Data items:
(** The conjunction of [_claim_target_is_current]; the same tests, negated, are
    part of the guard of [_fence_attempt]. *)
Definition target_current (r : Run.t) (t : Target.t) : bool :=
  eqv (Run.protocol_revision r) QUALIFIED_PROTOCOL_REVISION
  && match Target.membership t with
     | None => false
     | Some m => bool_decide (WorkspaceMembership.role m ∈ [Role.ADMIN; Role.OPERATOR])
     end
  && match Target.capability t with
     | None => false
     | Some c =>
         eqv (Capability.status c) CapabilityStatus.ENABLED
         && eqv (Capability.enabled_version_id c) (Some (Run.capability_version_id r))
         && is_none (Capability.pending_version_id c)
         && (Capability.status_epoch c =? Run.capability_status_epoch r)
     end
  && match Target.connection t with
     | None => false
     | Some c =>
         eqv (ServerConnection.lifecycle c) ConnectionLifecycle.ACTIVE
         && is_none (ServerConnection.pending_version_id c)
         && eqv (ServerConnection.verified_version_id c) (Some (Run.connection_version_id r))
         && (ServerConnection.control_epoch c =? Run.connection_control_epoch r)
     end
  && Target.observed t
  && Target.binding t.

(** [_claim_target_is_current] *)
Definition _claim_target_is_current (run : uuid) : M bool :=
  r ← run_of run;
  workspace_id ← select_workspace (Run.workspace_id r);
  t ← load_run_target r;
  mret (is_some workspace_id && target_current r t).

(** ** Leases *)

Section leases.
Context (self : ExecutionService.t).
Implicit Types (lease : JobLease.t) (run job : uuid) (now : instant).

Definition reconciled_job run job (status : RunStatus.t) : M ReconciledJob.t :=
  r ← run_of run;
  j ← job_of job;
  mret (ReconciledJob.mk job run (Run.workspace_id r) (Run.correlation_id r)
          (Job.lease_epoch j) status).

(** Rows of [select(Run, Job).join(...)] that satisfy a [WHERE] clause, with
    runs locked by other transactions skipped, in [ORDER BY column, Job.id]
    order. *)
Definition joined_rows (P : Run.t → Job.t → bool) (column : Job.t → Z) (env : Env)
    (d : ExecutionDb.t) : list (uuid * uuid) :=
  omap (λ kj,
      let '(job, j) := kj in
      match ExecutionDb.runs d !! Job.run_id j with
      | Some r =>
          if eqv (Job.workspace_id j) (Run.workspace_id r) && P r j
             && negb (row_locked env (Job.run_id j))
          then Some (Job.run_id j, job) else None
      | None => None
      end)
    (order_by column (map_to_list (ExecutionDb.jobs d))).
(* ===== verification/Maintenance.v ===== *)
(** Restore quarantine and retention of execution/service.py. *)
From S2P Require Import Prelude Types Json PyStr Store Session Identity Ledger.
Local Open Scope Z_scope.

(** ** Restore quarantine and retention *)

Section maintenance.
Context (self : ExecutionService.t).
Implicit Types (now : instant).

(** [_require_system_authority] *)
Definition _require_system_authority : M unit :=
  raise_if (negb (ExecutionService.has_system_authority self)) PermissionError.

(** [enter_restore_quarantine] *)
Definition enter_restore_quarantine : M Z :=
  _require_system_authority ;;
  now ← durable_now;
  state ← _execution_state;
  let epoch := SystemExecutionState.execution_epoch state + 1 in
  update_execution_state (λ st, st <| SystemExecutionState.execution_epoch := epoch |>
                                   <| SystemExecutionState.dispatch_quarantined := true |>
                                   <| SystemExecutionState.updated_at := now |>) ;;
  flush ;;
  mret epoch.

(** [select(Run).where(P).order_by(column, Run.id).limit(n)
    .with_for_update(skip_locked=True)] *)
Definition select_runs (P : Run.t → bool) (column : Run.t → Z) (limit : Z) : M (list uuid) :=
  λ env s, Ok (take (Z.to_nat limit)
    (filter (λ run, row_locked env run = false)
      (fst <$> order_by column (where_rows (ExecutionDb.runs (flushed_execution s)) P))), s).

Definition batch_rejected (batch_size : Z) : bool := (batch_size <=? 0) || (1000 <? batch_size).

(** [reconcile_restore_quarantine] *)
Definition reconcile_restore_quarantine (batch_size : Z) : M Z :=
  _require_system_authority ;;
  raise_if (batch_rejected batch_size) ValueError ;;
  state ← _execution_state;
  raise_if (negb (SystemExecutionState.dispatch_quarantined state)) invalid_transition ;;
  now ← durable_now;
  runs ← select_runs (λ r, RunStatus.active (Run.status r)) Run.created_at batch_size;
  for_each runs (λ run,
    r ← run_of run;
    let terminal := if eqv (Run.status r) RunStatus.DISPATCH_FENCED
                    then RunStatus.INDETERMINATE else RunStatus.CANCELLED in
    _terminalize_run run terminal now RunFailureCode.RESTORE_RECONCILIATION
      RunEventType.RESTORE_RECONCILED) ;;
  flush ;;
  mret (len runs).

(** [clear_restore_quarantine] *)
Definition clear_restore_quarantine : M Z :=
  _require_system_authority ;;
  state ← _execution_state;
  unreconciled ← gets (λ s, where_rows (ExecutionDb.runs (flushed_execution s))
                              (λ r, RunStatus.active (Run.status r)));
  raise_if (negb (SystemExecutionState.dispatch_quarantined state)
            || is_some (head unreconciled)) invalid_transition ;;
  update_execution_state (λ st, st <| SystemExecutionState.dispatch_quarantined := false |>) ;;
  now ← durable_now;
  update_execution_state (λ st, st <| SystemExecutionState.updated_at := now |>) ;;
  flush ;;
  mret (SystemExecutionState.execution_epoch state).

(** [expire_retained_content] *)
Definition expire_retained_content (batch_size : Z) : M Z :=
  raise_if (batch_rejected batch_size) ValueError ;;
  now ← durable_now;
  runs ← select_runs (λ r, is_some (Run.arguments r) && (Run.arguments_expires_at r <=? now))
           Run.arguments_expires_at batch_size;
  for_each runs (λ run,
    r ← run_of run;
    let status := Run.status r in
    (if negb (RunStatus.terminal status) then
       let terminal := if eqv status RunStatus.DISPATCH_FENCED
                       then RunStatus.INDETERMINATE else RunStatus.TIMED_OUT in
       _terminalize_run run terminal now RunFailureCode.CONTENT_RETENTION_DEADLINE
         RunEventType.CONTENT_EXPIRED
     else
       _append_next_event run RunEventType.CONTENT_EXPIRED status (Run.safe_error_code r) now) ;;
    update_run run (λ r, r <| Run.arguments := None |> <| Run.argument_digest := None |>
                           <| Run.updated_at := now |>)) ;;
  flush ;;
  mret (len runs).

(** The rows that [ON DELETE CASCADE] leaves when runs are deleted. *)
Definition keep {R} (run_id : R → uuid) (ids : list uuid) (m : gmap uuid R) : gmap uuid R :=
  filter (λ kr, run_id kr.2 ∉ ids) m.

Definition cascade (ids : list uuid) (d : ExecutionDb.t) : ExecutionDb.t :=
  d <| ExecutionDb.runs := filter (λ kr, kr.1 ∉ ids) (ExecutionDb.runs d) |>
    <| ExecutionDb.run_results := keep RunResult.run_id ids (ExecutionDb.run_results d) |>
    <| ExecutionDb.jobs := keep Job.run_id ids (ExecutionDb.jobs d) |>
    <| ExecutionDb.run_attempts := keep RunAttempt.run_id ids (ExecutionDb.run_attempts d) |>
    <| ExecutionDb.run_events :=
         filter (λ e, RunEvent.run_id e ∉ ids) (ExecutionDb.run_events d) |>
    <| ExecutionDb.confirmation_nonces :=
         filter (λ kr, ConfirmationNonce.run_id kr.2 ∉ ids) (ExecutionDb.confirmation_nonces d) |>
    <| ExecutionDb.idempotency_records :=
         keep IdempotencyRecord.resource_id ids (ExecutionDb.idempotency_records d) |>.

(** A [DELETE] statement is executed at once. *)
Definition execute_delete (f : ExecutionDb.t → ExecutionDb.t) : M unit :=
  modify (λ s, s <| flushed := (flushed s) <| Db.execution := f (Db.execution (flushed s)) |> |>
                 <| work := (work s) <| Db.execution := f (Db.execution (work s)) |> |>).

(** [delete(Run).where(Run.id.in_(ids))] *)
Definition delete_runs (ids : list uuid) : M unit := execute_delete (cascade ids).

(** [delete(RunResult).where(RunResult.run_id.in_(ids))] *)
Definition delete_results (ids : list uuid) : M unit :=
  execute_delete (λ d, d <| ExecutionDb.run_results :=
    filter (λ kr, kr.1 ∉ ids) (ExecutionDb.run_results d) |>).

(** [select(RunResult.run_id).where(expires_at <= now)...] *)
Definition select_results (now : instant) (limit : Z) : M (list uuid) :=
  λ env s, Ok (take (Z.to_nat limit)
    (filter (λ run, row_locked env run = false)
      (fst <$> order_by RunResult.expires_at
         (where_rows (ExecutionDb.run_results (flushed_execution s))
            (λ r, RunResult.expires_at r <=? now)))), s).

(** [delete_expired_run_metadata] *)
Definition delete_expired_run_metadata (batch_size : Z) : M Z :=
  raise_if (batch_rejected batch_size) ValueError ;;
  now ← durable_now;
  let cutoff := now - days (ExecutionLimits.run_retention_days (ExecutionService.limits self)) in
  run_ids ← select_runs (λ r, match Run.terminal_at r with
                              | Some at_ => at_ <=? cutoff | None => false end)
              (λ r, default 0 (Run.terminal_at r)) batch_size;
  (match run_ids with [] => mret tt | _ => delete_runs run_ids end) ;;
  mret (len run_ids).

(** [expire_retained_results] *)
Definition expire_retained_results (batch_size : Z) : M Z :=
  raise_if (batch_rejected batch_size) ValueError ;;
  now ← durable_now;
  result_ids ← select_results now batch_size;
  (match result_ids with [] => mret tt | _ => delete_results result_ids end) ;;
  mret (len result_ids).
End maintenance.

§ YOUR GOAL
Extract, exactly, the lines above that begin at the line containing "Definition select_results (now" and end at the final line of the records; add no other text.

§ ANSWER FOR THE TASK
Definition select_results (now : instant) (limit : Z) : M (list uuid) :=
  λ env s, Ok (take (Z.to_nat limit)
    (filter (λ run, row_locked env run = false)
      (fst <$> order_by RunResult.expires_at
         (where_rows (ExecutionDb.run_results (flushed_execution s))
            (λ r, RunResult.expires_at r <=? now)))), s).

(** [delete_expired_run_metadata] *)
Definition delete_expired_run_metadata (batch_size : Z) : M Z :=
  raise_if (batch_rejected batch_size) ValueError ;;
  now ← durable_now;
  let cutoff := now - days (ExecutionLimits.run_retention_days (ExecutionService.limits self)) in
  run_ids ← select_runs (λ r, match Run.terminal_at r with
                              | Some at_ => at_ <=? cutoff | None => false end)
              (λ r, default 0 (Run.terminal_at r)) batch_size;
  (match run_ids with [] => mret tt | _ => delete_runs run_ids end) ;;
  mret (len run_ids).

(** [expire_retained_results] *)
Definition expire_retained_results (batch_size : Z) : M Z :=
  raise_if (batch_rejected batch_size) ValueError ;;
  now ← durable_now;
  result_ids ← select_results now batch_size;
  (match result_ids with [] => mret tt | _ => delete_results result_ids end) ;;
  mret (len result_ids).
End maintenance.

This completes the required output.